* What is being asked *
Copy out, unchanged, every line from the start of the records to the line that contains "[validateTiendaNubeAccount], the in-memory", and stop there.

* Saved data entries *
>>>

(** * Validation job engine of the Tienda Nube account checker

    A shallow embedding of [server/routes.ts] and [server/storage.ts]:
    the credential-line parser [parseAccountFile], the endpoint resolver
    [discoverTiendaNubeStore], the login prober
    [validateTiendaNubeAccount], the in-memory store [MemStorage] and
    the request handlers together with the drain loop
    [processValidationQueue].

    JavaScript strings are sequences of UTF-16 code units, so a string
    is a [list N]; ECMAScript white space ([trim], [\s]) is the full
    Unicode set.  Time is an integer handed to every event, the network
    is a function from requests to settled responses handed to the event
    that consumes it. *)

From Stdlib Require Import String Ascii DecimalString.
From Stdlib Require Import ZArith NArith Bool Lia List.
From Stdlib Require Import Sorted Permutation.
Import ListNotations.

Set Implicit Arguments.

(* ------------------------------------------------------------------ *)
(** ** JavaScript strings *)
(* ------------------------------------------------------------------ *)

Module JsString.

Definition jsstring := list N.

(** An ASCII literal of the source. *)
Definition lit (s : string) : jsstring :=
  map N_of_ascii (list_ascii_of_string s).
Arguments lit s%_string.

(** [s === t] *)
Fixpoint eqb (s t : jsstring) : bool :=
  match s, t with
  | [], [] => true
  | c :: s', d :: t' => N.eqb c d && eqb s' t'
  | _, _ => false
  end.

(** A string is falsy exactly when it is empty. *)
Definition truthy (s : jsstring) : bool :=
  match s with [] => false | _ :: _ => true end.

(** [s.startsWith(p)] *)
Fixpoint startsWith (s p : jsstring) : bool :=
  match p, s with
  | [], _ => true
  | d :: p', c :: s' => N.eqb c d && startsWith s' p'
  | _ :: _, [] => false
  end.

(** [s.includes(p)] *)
Fixpoint includes (s p : jsstring) : bool :=
  startsWith s p ||
  match s with
  | [] => false
  | _ :: s' => includes s' p
  end.

(** WhiteSpace and LineTerminator code units of ECMAScript. *)
Definition isWhiteSpace (c : N) : bool :=
  ((9 <=? c) && (c <=? 13) || (c =? 32) || (c =? 160) || (c =? 5760)
   || (8192 <=? c) && (c <=? 8202) || (c =? 8232) || (c =? 8233)
   || (c =? 8239) || (c =? 8287) || (c =? 12288) || (c =? 65279))%N.

Fixpoint trimStart (s : jsstring) : jsstring :=
  match s with
  | c :: s' => if isWhiteSpace c then trimStart s' else s
  | [] => []
  end.

Definition trimEnd (s : jsstring) : jsstring := rev (trimStart (rev s)).

(** [s.trim()] *)
Definition trim (s : jsstring) : jsstring := trimEnd (trimStart s).

(** [s.split(sep)] for a string separator.  [cur] holds the piece
    being built, reversed; [skip] counts the code units of a
    separator occurrence that are still to be passed over. *)
Fixpoint splitGo (sep s cur : jsstring) (skip : nat) : list jsstring :=
  match s with
  | [] => [rev cur]
  | c :: s' =>
      match skip with
      | S k => splitGo sep s' cur k
      | O =>
          if startsWith s sep
          then rev cur :: splitGo sep s' [] (length sep - 1)
          else splitGo sep s' (c :: cur) 0
      end
  end.

Definition split (s sep : jsstring) : list jsstring :=
  match sep with
  | [] => map (fun c => [c]) s
  | _ :: _ => splitGo sep s [] 0
  end.

(** [s.replace(p, '')] for a string pattern: the first occurrence of
    [p] is removed. *)
Fixpoint removeFirst (s p : jsstring) : jsstring :=
  if startsWith s p then skipn (length p) s
  else match s with
       | [] => []
       | c :: s' => c :: removeFirst s' p
       end.

(** [String(n)] for an integer. *)
Definition ofZ (n : Z) : jsstring :=
  lit (NilZero.string_of_int (Z.to_int n)).

(** [a || b] on optional strings: [undefined], [null] and [''] are falsy. *)
Definition orElse (a b : option jsstring) : option jsstring :=
  match a with
  | Some (_ :: _) => a
  | _ => b
  end.

(** [!x] on an optional string. *)
Definition falsy (a : option jsstring) : bool :=
  match a with
  | Some (_ :: _) => false
  | _ => true
  end.

End JsString.

Import JsString.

<<<

* Reply *
(** * Validation job engine of the Tienda Nube account checker

    A shallow embedding of [server/routes.ts] and [server/storage.ts]:
    the credential-line parser [parseAccountFile], the endpoint resolver
    [discoverTiendaNubeStore], the login prober
    [validateTiendaNubeAccount], the in-memory store [MemStorage] and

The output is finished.